It is generally accepted that the mean body temperature is 98.6 degrees. If a sample of size 100 resulted in a sample mean of 98.3 degrees with a standard deviation of 0.64 degrees. Does this sample suggest that the mean body temperature is actually lower than 98.6 degrees?
Solution:
Here, we have to use one sample t test for the population mean.
The null and alternative hypotheses are given as below:
Null hypothesis: H0: the mean body temperature is 98.6 degrees.
Alternative hypothesis: Ha: the mean body temperature is actually lower than 98.6 degrees.

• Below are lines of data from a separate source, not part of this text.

Lemma safely_frame_of `{w : arch} ty : reads_safely (frame_of ty) frame_typed.
Proof.
  destruct ty as [|p|p]; [| |apply safely_fail].
  { cbn [frame_of]. eapply safely_bind; [apply safely_padding|intros n Hn]. by apply safely_ret. }
  do 6 (try (destruct p as [p|p|]; cbn [frame_of]; try apply safely_fail));
    try apply safely_ack; try apply safely_stream; try apply safely_datagram;
    try (read_safely; cbn [frame_typed]; by split_and?).
  - eapply safely_bind; [by apply safely_array|intros d [? ?]]. by apply safely_ret.
  - eapply safely_bind; [apply safely_varint|intros n Hn]. destruct (n =? 0); [apply safely_fail|].
    eapply safely_bind; [apply safely_vec, as_usize_nonneg|intros t [? ?]]. by apply safely_ret.
  - eapply safely_bind; [by apply safely_array|intros d [? ?]]. by apply safely_ret.
  - eapply safely_bind; [apply safely_varint|intros o Ho].
    eapply safely_bind; [apply safely_vec_with_varint_length|intros d Hd]. apply safely_ret.
    unfold varint_ok in Ho. destruct (rb_from_ok d o false ltac:(lia)) as (? & ? & E & _). cbn [frame_typed]. by rewrite E.
  - eapply safely_bind; [apply safely_varint|intros sq Hsq]. eapply safely_bind; [apply safely_varint|intros rp Hrp].
    eapply safely_bind; [apply safely_u8|intros n Hn]. destruct (_ && _) eqn:E; [|apply safely_fail]. cbn [negb].
    eapply safely_bind; [apply safely_vec; lia|intros c [? ?]]. eapply safely_bind; [by apply safely_array|intros t [? ?]].
    apply safely_ret. cbn [frame_typed]. split_and!; (done || lia).
Qed.

Lemma safely_from_bytes `{w : arch} pkt : reads_safely (from_bytes pkt) (λ f, frame_typed f ∧ allowed pkt f = true).
Proof.
  unfold from_bytes. eapply safely_bind; [apply safely_varint|intros ty _].
  eapply safely_bind; [apply safely_frame_of|intros f Hf].
  destruct (allowed pkt f) eqn:E; cbn [negb]; [by apply safely_ret|apply safely_fail].
Qed.

(** A frame takes at least its type byte. *)
Lemma from_bytes_takes `{w : arch} pkt b f b' : cursor_ok b → bytes_ok (buf b) → from_bytes pkt b = Ok (f, b') →
  buf b' = buf b ∧ Octets.off b < Octets.off b' ≤ blen (buf b).
Proof.
  intros Hok Hb. unfold from_bytes, mbind, reader_bind. pose proof (safely_varint b Hok Hb) as H1.
  destruct (varint b) as [[ty b1]|e|] eqn:E1; [|done..]. apply varint_takes in E1 as [Hu1 Ho1].
  destruct H1 as (_ & Hok1 & _ & _). pose proof (safely_frame_of ty b1 Hok1 ltac:(by rewrite Hu1)) as H2.
  destruct (frame_of ty b1) as [[g b2]|e|]; [|done..]. destruct H2 as (_ & Hok2 & Hu2 & Ho2).
  destruct (negb _); [done|]. intros [= <- <-]. rewrite Hu2, Hu1. unfold cursor_ok in Hok2. rewrite Hu2, Hu1 in Hok2.
  split; [done|lia].
Qed.

(** ** The payload of a packet

    The loop of [Connection::recv_single] over the frames of a packet
    (src/quiche/quiche/src/lib.rs); what a frame does to the connection is a
    parameter. *)
Section payload.
Context `{w : arch} {St : Type} (process_frame : Frame → St → St * option Error) (pkt : Type_).

(** One frame: the connection, whether a frame so far asks for an
    acknowledgement and whether all so far probe a path. *)
Definition payload_step (st : St * bool * bool * octets)
  : round (St * bool * bool * octets) (St * comp Error (bool * bool * option Error)) :=
  let '(s, ack_elicited, probing_, payload) := st in
  if cap payload >? 0 then
    match from_bytes pkt payload with
    | Ok (frame, payload) =>
        let ack_elicited := if ack_eliciting frame then true else ack_elicited in
        let probing_ := if negb (probing frame) then false else probing_ in
        match process_frame frame s with
        | (s, None) => Next (s, ack_elicited, probing_, payload)
        | (s, Some e) => Done (s, Ok (ack_elicited, probing_, Some e))
        end
    | Err e => Done (s, Err e)
    | Panic => Done (s, Panic)
    end
  else Done (s, Ok (ack_elicited, probing_, None)).

Definition payload_measure (st : St * bool * bool * octets) : nat := cursor_measure st.2.

Definition process_payload (payload : octets) (s : St) : St * comp Error (bool * bool * option Error) :=
  loop payload_measure payload_step (s, Panic) (s, false, true, payload).

(** A cursor over bytes. *)
Definition over_bytes (st : St * bool * bool * octets) : Prop := cursor_ok st.2 ∧ bytes_ok (buf st.2).

#[local] Instance payload_decreasing : DecreasingOn over_bytes payload_measure payload_step.
Proof.
  intros [[[s a] p] b] st [Hok Hb] E. cbn [snd] in Hok, Hb. unfold payload_step in E. destruct (cap b >? 0); [|done].
  pose proof (safely_from_bytes pkt b Hok Hb) as Hs.
  destruct (from_bytes pkt b) as [[f b']|e|] eqn:Ef; [|done..]. destruct (process_frame f s) as [s' [e|]]; [done|].
  injection E as <-. apply from_bytes_takes in Ef as [Hu Ho]; [|done..]. destruct Hs as (_ & Hok' & _ & _).
  split; [by split; cbn; [|rewrite Hu]|]. by apply takes_less.
Qed.

(** The frames handed to the connection one after the other. *)
Fixpoint handle_all (fs : list Frame) (s : St) (a p : bool) : St * comp Error (bool * bool * option Error) :=
  match fs with
  | [] => (s, Ok (a, p, None))
  | f :: fs =>
      let a := a || ack_eliciting f in
      let p := p && probing f in
      match process_frame f s with
      | (s, None) => handle_all fs s a p
      | (s, Some e) => (s, Ok (a, p, Some e))
      end
  end.

(** Paddings stand apart. *)
Fixpoint apart (fs : list Frame) : Prop :=
  match fs with
  | Padding _ :: (Padding _ :: _) => False
  | _ :: fs => apart fs
  | [] => True
  end.

Definition payload_enc (fs : list Frame) : bytes := concat (map frame_enc fs).

Definition sendable (f : Frame) : Prop := frame_ok f ∧ allowed pkt f = true.

Lemma enc_follow f fs : Forall sendable fs → apart (f :: fs) → may_follow f (payload_enc fs).
Proof.
  intros Hfs Ha. destruct f; try done. unfold payload_enc. destruct fs as [|g fs]; [done|]. cbn [map concat may_follow].
  apply Forall_cons in Hfs as [[Hg _] _]. destruct (frame_body g Hg) as (ty & body & -> & Hty & _).
  - intros n ->. by cbn in Ha.
  - cbn. destruct ty; (done || lia).
Qed.

Lemma apart_tail f fs : apart (f :: fs) → apart fs.
Proof. destruct f; cbn; try done. by destruct fs as [|[]]. Qed.

Lemma frame_enc_pos f : frame_ok f → 0 < blen (frame_enc f).
Proof.
  intros Hf. assert (Hpad : (∃ n, f = Padding n) ∨ (∀ n, f ≠ Padding n)) by (destruct f; eauto).
  destruct Hpad as [[n ->]|Hnp]; [cbn in Hf |- *; rewrite blen_replicate; lia|].
  destruct (frame_body f Hf Hnp) as (ty & body & -> & _). blia.
Qed.

Lemma reads_over_bytes st r : reads st.2 r → bytes_ok (buf st.2) → over_bytes st.
Proof.
  intros Hb Hby. split; [|exact Hby]. apply suffix_at_len in Hb as Hl. apply suffix_at_nonneg in Hb.
  pose proof (blen_nonneg r). unfold cursor_ok. lia.
Qed.

Lemma payload_loop d : ∀ fs s a p b, Forall sendable fs → apart fs → bytes_ok (buf b) → reads b (payload_enc fs) →
  ∃ gs, Forall2 means fs gs ∧ loop payload_measure payload_step d (s, a, p, b) = handle_all gs s a p.
Proof.
  induction fs as [|f fs IH]; intros s a p b Hfs Hap Hby Hb.
  - exists []. split; [constructor|]. rewrite (loop_unfold_on over_bytes payload_measure payload_step) by by eapply reads_over_bytes.
    unfold payload_step at 1. by rewrite (reads_cap _ _ Hb).
  - apply Forall_cons in Hfs as [[Hf Hal] Hfs]. pose proof (frame_enc_pos f Hf).
    pose proof (enc_follow f fs Hfs Hap) as Hfo. apply apart_tail in Hap.
    change (payload_enc (f :: fs)) with (frame_enc f ++ payload_enc fs) in Hb.
    destruct (frame_reads pkt f b _ Hf Hal Hfo Hb) as (g & b' & E & Hm & Hb' & Hu & Ho).
    assert (Hcap : cap b >? 0 = true) by (rewrite (reads_cap _ _ Hb); apply Z.gtb_lt; blia).
    assert (Hl : ∀ a p, loop payload_measure payload_step d (s, a, p, b) =
      match payload_step (s, a, p, b) with Done r => r | Next st => loop payload_measure payload_step d st end).
    { intros. apply (loop_unfold_on over_bytes payload_measure payload_step). by eapply reads_over_bytes. }
    rewrite Hl. unfold payload_step at 1. rewrite Hcap, E. destruct (process_frame g s) as [s' [e|]] eqn:Ep.
    + destruct (IH s a p b' Hfs Hap ltac:(by rewrite Hu) Hb') as (gs & Hgs & _). exists (g :: gs). split; [by constructor|].
      cbn [handle_all]. rewrite Ep. by destruct (ack_eliciting g), (probing g), a, p.
    + destruct (IH s' (a || ack_eliciting g) (p && probing g) b' Hfs Hap ltac:(by rewrite Hu) Hb') as (gs & Hgs & El).
      exists (g :: gs). split; [by constructor|]. cbn [handle_all]. rewrite Ep, <- El.
      by destruct (ack_eliciting g), (probing g), a, p.
Qed.

(** What a packet of any bytes comes to: some well-formed frames are handed
    over in order, then the packet ends, a handler stops it, or the rest is
    no frame. *)
Definition payload_outcome (s : St) (a p : bool) (r : St * comp Error (bool * bool * option Error)) : Prop :=
  ∃ fs, Forall (λ f, frame_typed f ∧ allowed pkt f = true) fs ∧
    (r = handle_all fs s a p ∨ ∃ s' a' p' e, handle_all fs s a p = (s', Ok (a', p', None)) ∧ r = (s', Err e)).

Lemma payload_any d st : over_bytes st →
  payload_outcome st.1.1.1 st.1.1.2 st.1.2 (loop payload_measure payload_step d st).
Proof.
  revert st. apply (loop_ind_on over_bytes payload_measure payload_step (λ st, payload_outcome st.1.1.1 st.1.1.2 st.1.2)).
  - intros [[[s a] p] b] r [Hok Hb]. cbn [fst snd] in *. unfold payload_step.
    destruct (cap b >? 0); [|intros [= <-]; exists []; split; [done|by left]].
    pose proof (safely_from_bytes pkt b Hok Hb) as Hs. destruct (from_bytes pkt b) as [[f b']|e|]; [| |done].
    + destruct Hs as [Hf _]. destruct (process_frame f s) as [s' [e|]] eqn:Ep; [|done]. intros [= <-].
      exists [f]. split; [by constructor|]. left. cbn. rewrite Ep. by destruct (ack_eliciting f), (probing f), a, p.
    + intros [= <-]. exists []. split; [done|]. right. by exists s, a, p, e.
  - intros [[[s a] p] b] [[[s' a'] p'] b'] r [Hok Hb]. cbn [fst snd] in *. unfold payload_step.
    destruct (cap b >? 0); [|done]. pose proof (safely_from_bytes pkt b Hok Hb) as Hs.
    destruct (from_bytes pkt b) as [[f b1]|e|]; [|done..]. destruct Hs as [Hf _].
    destruct (process_frame f s) as [s1 [e|]] eqn:Ep; [done|]. intros [= <- <- <- <-] (fs & Hfs & Hr).
    exists (f :: fs). split; [by constructor|]. cbn [handle_all]. rewrite Ep.
    by destruct (ack_eliciting f), (probing f), a, p.
Qed.
End payload.

(** ** Theorems *)

(** C23. A frame that can be sent is written in exactly the bytes its length
    promises, nothing past them is touched, and a peer that reads the buffer
    from its start gets the same frame back (a range of packet numbers for a
    range, the data without how it was stored) and stops right behind it;
    only padding must not be followed by another zero byte. *)
Theorem frame_roundtrip `{w : arch} pkt f : frame_ok f → allowed pkt f = true →
  ∃ n, wire_len f = Ok n ∧ 1 ≤ n ∧ ∀ out, n ≤ blen out →
    ∃ b, to_bytes f (with_slice out) = Ok (n, b) ∧ Octets.off b = n ∧ dropz n (buf b) = dropz n out ∧
      (may_follow f (dropz n out) →
       ∃ g c, from_bytes pkt (with_slice (buf b)) = Ok (g, c) ∧ means f g ∧ Octets.off c = n).
Proof.
  intros Hf Ha. exists (blen (frame_enc f)). split; [by apply wire_len_ok|].
  pose proof (frame_enc_pos f Hf). split; [lia|]. intros out Hn.
  destruct (frame_writes f Hf (with_slice out) [] out) as (b & E & Hb); [done|done|]. unfold wrote in Hb. cbn [app] in Hb. subst b.
  eexists. unfold to_bytes. rewrite E. cbn [mbind comp_bind mret comp_ret].
  split; [do 2 f_equal; unfold cap; cbn [buf Octets.off with_slice]; blia|].
  cbn [buf Octets.off]. split; [done|]. split; [by rewrite dropz_app|].
  intros Hfo. destruct (frame_reads pkt f _ _ Hf Ha Hfo (reads_with_slice _)) as (g & c & Ec & Hm & _ & _ & Ho).
  by exists g, c.
Qed.

(** C38. Whatever bytes arrive, reading a frame from them never panics and
    stays within the buffer; a frame it gives is well typed (every number
    below 2^62, ids and tokens of their size, packet numbers as a sorted set
    without overlap, stream data that ends below 2^62), may travel in that
    kind of packet and took at least one byte. *)
Theorem parsed_frames_typed `{w : arch} pkt l : bytes_ok l →
  match from_bytes pkt (with_slice l) with
  | Ok (f, b) => frame_typed f ∧ allowed pkt f = true ∧ buf b = l ∧ 0 < Octets.off b ≤ blen l
  | Err _ => True
  | Panic => False
  end.
Proof.
  intros Hl. pose proof (blen_nonneg l).
  assert (Hok : cursor_ok (with_slice l)) by (unfold cursor_ok; cbn; lia).
  pose proof (safely_from_bytes pkt (with_slice l) Hok Hl) as Hs.
  destruct (from_bytes pkt (with_slice l)) as [[f b]|e|] eqn:E; [|done..]. destruct Hs as ((Ht & Ha) & _).
  by apply from_bytes_takes in E.
Qed.

(** A packet that carries frames one after the other, no two paddings in
    a row, hands the receiving connection exactly these frames in this order,
    up to the first one whose handling fails; it asks for an acknowledgement
    when one of them does and probes a path when all of them do. *)
Theorem payload_delivers `{w : arch} {St} (process_frame : Frame → St → St * option Error) pkt fs s :
  Forall (sendable pkt) fs → apart fs → bytes_ok (payload_enc fs) →
  ∃ gs, Forall2 means fs gs ∧
    process_payload process_frame pkt (with_slice (payload_enc fs)) s = handle_all process_frame gs s false true.
Proof. intros Hs Ha Hb. apply payload_loop; [done..|apply reads_with_slice]. Qed.

(** Reading a packet ends whatever its bytes are and without a panic: the
    connection is handed well-typed frames that may travel in that kind of
    packet, until the packet is empty, a handler fails, or what is left is no
    frame, which is the error. *)
Theorem payload_ends `{w : arch} {St} (process_frame : Frame → St → St * option Error) pkt l s : bytes_ok l →
  ∃ fs, Forall (λ f, frame_typed f ∧ allowed pkt f = true) fs ∧
    let r := process_payload process_frame pkt (with_slice l) s in
    let h := handle_all process_frame fs s false true in
    r = h ∨ ∃ s' a p e, h = (s', Ok (a, p, None)) ∧ r = (s', Err e).
Proof.
  intros Hl. pose proof (blen_nonneg l).
  apply (payload_any process_frame pkt (s, Panic) (s, false, true, with_slice l)).
  split; [unfold cursor_ok; cbn; lia|done].
Qed.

H0: µ = 98.6 versus Ha: µ < 98.6
This is a lower tailed test.
The test statistic formula is given as below:
t = (Xbar - µ)/[S/sqrt(n)]
From given data, we have
µ = 98.6
Xbar = 98.3
S = 0.64
n = 100
df = n – 1 = 99
α = 0.05
Critical value = -1.6604
(by using t-table or excel)
t = (98.3 – 98.6)/[0.64/sqrt(100)]
t = -4.6875
P-value = 0.0000
(by using t-table)
P-value < α = 0.05
So, we reject the null hypothesis
There is sufficient evidence to conclude that the mean body temperature is actually lower than 98.6 degrees.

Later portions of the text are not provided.